Collected data:

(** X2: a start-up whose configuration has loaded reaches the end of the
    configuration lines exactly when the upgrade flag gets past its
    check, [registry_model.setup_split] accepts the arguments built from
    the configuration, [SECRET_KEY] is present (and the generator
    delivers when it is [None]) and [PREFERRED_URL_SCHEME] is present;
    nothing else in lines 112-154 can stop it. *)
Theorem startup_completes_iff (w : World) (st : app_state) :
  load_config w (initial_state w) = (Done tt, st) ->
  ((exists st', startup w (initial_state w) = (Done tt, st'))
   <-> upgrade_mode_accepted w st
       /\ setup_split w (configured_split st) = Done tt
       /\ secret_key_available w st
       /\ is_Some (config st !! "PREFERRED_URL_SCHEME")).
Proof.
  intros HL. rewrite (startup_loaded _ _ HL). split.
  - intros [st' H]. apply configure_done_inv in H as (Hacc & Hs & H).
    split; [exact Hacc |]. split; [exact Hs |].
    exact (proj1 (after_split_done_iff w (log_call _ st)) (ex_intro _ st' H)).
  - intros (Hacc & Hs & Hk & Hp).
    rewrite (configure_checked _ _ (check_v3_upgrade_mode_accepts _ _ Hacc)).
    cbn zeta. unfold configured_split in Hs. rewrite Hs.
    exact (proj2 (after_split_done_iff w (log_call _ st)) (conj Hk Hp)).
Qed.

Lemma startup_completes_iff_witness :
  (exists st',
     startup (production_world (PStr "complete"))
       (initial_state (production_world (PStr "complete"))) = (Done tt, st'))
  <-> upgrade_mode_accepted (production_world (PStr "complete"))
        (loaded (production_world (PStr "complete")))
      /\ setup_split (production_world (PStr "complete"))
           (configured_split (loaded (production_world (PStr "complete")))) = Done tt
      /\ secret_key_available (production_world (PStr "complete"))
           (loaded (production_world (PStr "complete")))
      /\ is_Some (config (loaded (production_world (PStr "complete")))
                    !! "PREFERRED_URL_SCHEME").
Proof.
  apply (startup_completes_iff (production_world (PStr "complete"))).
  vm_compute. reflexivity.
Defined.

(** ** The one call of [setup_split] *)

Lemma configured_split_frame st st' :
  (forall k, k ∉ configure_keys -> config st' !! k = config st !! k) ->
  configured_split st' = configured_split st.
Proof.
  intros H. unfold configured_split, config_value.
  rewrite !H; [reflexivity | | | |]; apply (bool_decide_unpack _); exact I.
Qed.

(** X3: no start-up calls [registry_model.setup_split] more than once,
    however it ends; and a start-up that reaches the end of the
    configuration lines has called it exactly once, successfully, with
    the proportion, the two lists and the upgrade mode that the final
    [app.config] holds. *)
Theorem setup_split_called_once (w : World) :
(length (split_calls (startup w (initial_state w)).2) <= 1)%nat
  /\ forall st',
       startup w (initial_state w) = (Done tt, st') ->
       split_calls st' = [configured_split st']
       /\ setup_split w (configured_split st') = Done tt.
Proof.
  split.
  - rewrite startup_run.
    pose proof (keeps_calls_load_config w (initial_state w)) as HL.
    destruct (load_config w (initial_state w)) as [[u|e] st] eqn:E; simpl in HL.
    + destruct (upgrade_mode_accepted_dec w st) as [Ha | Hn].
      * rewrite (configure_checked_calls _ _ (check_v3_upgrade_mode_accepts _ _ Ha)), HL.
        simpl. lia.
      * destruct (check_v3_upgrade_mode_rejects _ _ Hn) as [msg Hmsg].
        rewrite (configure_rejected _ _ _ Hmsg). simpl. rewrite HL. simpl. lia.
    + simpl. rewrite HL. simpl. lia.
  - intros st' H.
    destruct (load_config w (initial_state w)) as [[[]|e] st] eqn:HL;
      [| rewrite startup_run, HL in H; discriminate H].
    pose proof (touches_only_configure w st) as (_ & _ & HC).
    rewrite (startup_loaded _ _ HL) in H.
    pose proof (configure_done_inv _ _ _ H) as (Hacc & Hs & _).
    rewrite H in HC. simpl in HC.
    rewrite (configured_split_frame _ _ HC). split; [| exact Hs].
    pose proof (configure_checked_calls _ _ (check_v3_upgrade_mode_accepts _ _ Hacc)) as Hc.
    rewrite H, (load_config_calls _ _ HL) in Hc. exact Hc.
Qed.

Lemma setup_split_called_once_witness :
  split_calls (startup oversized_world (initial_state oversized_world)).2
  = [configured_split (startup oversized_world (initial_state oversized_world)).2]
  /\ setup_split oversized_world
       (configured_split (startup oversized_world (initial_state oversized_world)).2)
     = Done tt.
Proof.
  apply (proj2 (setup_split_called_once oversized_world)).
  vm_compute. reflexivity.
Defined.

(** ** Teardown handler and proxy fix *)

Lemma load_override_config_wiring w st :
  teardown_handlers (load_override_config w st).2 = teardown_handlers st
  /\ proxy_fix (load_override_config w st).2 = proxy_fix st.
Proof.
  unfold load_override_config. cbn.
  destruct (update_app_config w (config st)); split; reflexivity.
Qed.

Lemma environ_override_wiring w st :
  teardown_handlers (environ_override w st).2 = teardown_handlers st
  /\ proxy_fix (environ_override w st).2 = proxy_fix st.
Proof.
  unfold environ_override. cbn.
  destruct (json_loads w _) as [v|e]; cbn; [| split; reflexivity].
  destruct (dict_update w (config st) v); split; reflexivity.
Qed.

* Requirement *
Restating every entry above word for word is the whole task.

* Solution below *
(** X2: a start-up whose configuration has loaded reaches the end of the
    configuration lines exactly when the upgrade flag gets past its
    check, [registry_model.setup_split] accepts the arguments built from
    the configuration, [SECRET_KEY] is present (and the generator
    delivers when it is [None]) and [PREFERRED_URL_SCHEME] is present;
    nothing else in lines 112-154 can stop it. *)
Theorem startup_completes_iff (w : World) (st : app_state) :
  load_config w (initial_state w) = (Done tt, st) ->
  ((exists st', startup w (initial_state w) = (Done tt, st'))
   <-> upgrade_mode_accepted w st
       /\ setup_split w (configured_split st) = Done tt
       /\ secret_key_available w st
       /\ is_Some (config st !! "PREFERRED_URL_SCHEME")).
Proof.
  intros HL. rewrite (startup_loaded _ _ HL). split.
  - intros [st' H]. apply configure_done_inv in H as (Hacc & Hs & H).
    split; [exact Hacc |]. split; [exact Hs |].
    exact (proj1 (after_split_done_iff w (log_call _ st)) (ex_intro _ st' H)).
  - intros (Hacc & Hs & Hk & Hp).
    rewrite (configure_checked _ _ (check_v3_upgrade_mode_accepts _ _ Hacc)).
    cbn zeta. unfold configured_split in Hs. rewrite Hs.
    exact (proj2 (after_split_done_iff w (log_call _ st)) (conj Hk Hp)).
Qed.

Lemma startup_completes_iff_witness :
  (exists st',
     startup (production_world (PStr "complete"))
       (initial_state (production_world (PStr "complete"))) = (Done tt, st'))
  <-> upgrade_mode_accepted (production_world (PStr "complete"))
        (loaded (production_world (PStr "complete")))
      /\ setup_split (production_world (PStr "complete"))
           (configured_split (loaded (production_world (PStr "complete")))) = Done tt
      /\ secret_key_available (production_world (PStr "complete"))
           (loaded (production_world (PStr "complete")))
      /\ is_Some (config (loaded (production_world (PStr "complete")))
                    !! "PREFERRED_URL_SCHEME").
Proof.
  apply (startup_completes_iff (production_world (PStr "complete"))).
  vm_compute. reflexivity.
Defined.

(** ** The one call of [setup_split] *)

Lemma configured_split_frame st st' :
  (forall k, k ∉ configure_keys -> config st' !! k = config st !! k) ->
  configured_split st' = configured_split st.
Proof.
  intros H. unfold configured_split, config_value.
  rewrite !H; [reflexivity | | | |]; apply (bool_decide_unpack _); exact I.
Qed.

(** X3: no start-up calls [registry_model.setup_split] more than once,
    however it ends; and a start-up that reaches the end of the
    configuration lines has called it exactly once, successfully, with
    the proportion, the two lists and the upgrade mode that the final
    [app.config] holds. *)
Theorem setup_split_called_once (w : World) :
(length (split_calls (startup w (initial_state w)).2) <= 1)%nat
  /\ forall st',
       startup w (initial_state w) = (Done tt, st') ->
       split_calls st' = [configured_split st']
       /\ setup_split w (configured_split st') = Done tt.
Proof.
  split.
  - rewrite startup_run.
    pose proof (keeps_calls_load_config w (initial_state w)) as HL.
    destruct (load_config w (initial_state w)) as [[u|e] st] eqn:E; simpl in HL.
    + destruct (upgrade_mode_accepted_dec w st) as [Ha | Hn].
      * rewrite (configure_checked_calls _ _ (check_v3_upgrade_mode_accepts _ _ Ha)), HL.
        simpl. lia.
      * destruct (check_v3_upgrade_mode_rejects _ _ Hn) as [msg Hmsg].
        rewrite (configure_rejected _ _ _ Hmsg). simpl. rewrite HL. simpl. lia.
    + simpl. rewrite HL. simpl. lia.
  - intros st' H.
    destruct (load_config w (initial_state w)) as [[[]|e] st] eqn:HL;
      [| rewrite startup_run, HL in H; discriminate H].
    pose proof (touches_only_configure w st) as (_ & _ & HC).
    rewrite (startup_loaded _ _ HL) in H.
    pose proof (configure_done_inv _ _ _ H) as (Hacc & Hs & _).
    rewrite H in HC. simpl in HC.
    rewrite (configured_split_frame _ _ HC). split; [| exact Hs].
    pose proof (configure_checked_calls _ _ (check_v3_upgrade_mode_accepts _ _ Hacc)) as Hc.
    rewrite H, (load_config_calls _ _ HL) in Hc. exact Hc.
Qed.

Lemma setup_split_called_once_witness :
  split_calls (startup oversized_world (initial_state oversized_world)).2
  = [configured_split (startup oversized_world (initial_state oversized_world)).2]
  /\ setup_split oversized_world
       (configured_split (startup oversized_world (initial_state oversized_world)).2)
     = Done tt.
Proof.
  apply (proj2 (setup_split_called_once oversized_world)).
  vm_compute. reflexivity.
Defined.

(** ** Teardown handler and proxy fix *)

Lemma load_override_config_wiring w st :
  teardown_handlers (load_override_config w st).2 = teardown_handlers st
  /\ proxy_fix (load_override_config w st).2 = proxy_fix st.
Proof.
  unfold load_override_config. cbn.
  destruct (update_app_config w (config st)); split; reflexivity.
Qed.

Lemma environ_override_wiring w st :
  teardown_handlers (environ_override w st).2 = teardown_handlers st
  /\ proxy_fix (environ_override w st).2 = proxy_fix st.
Proof.
  unfold environ_override. cbn.
  destruct (json_loads w _) as [v|e]; cbn; [| split; reflexivity].
  destruct (dict_update w (config st) v); split; reflexivity.
Qed.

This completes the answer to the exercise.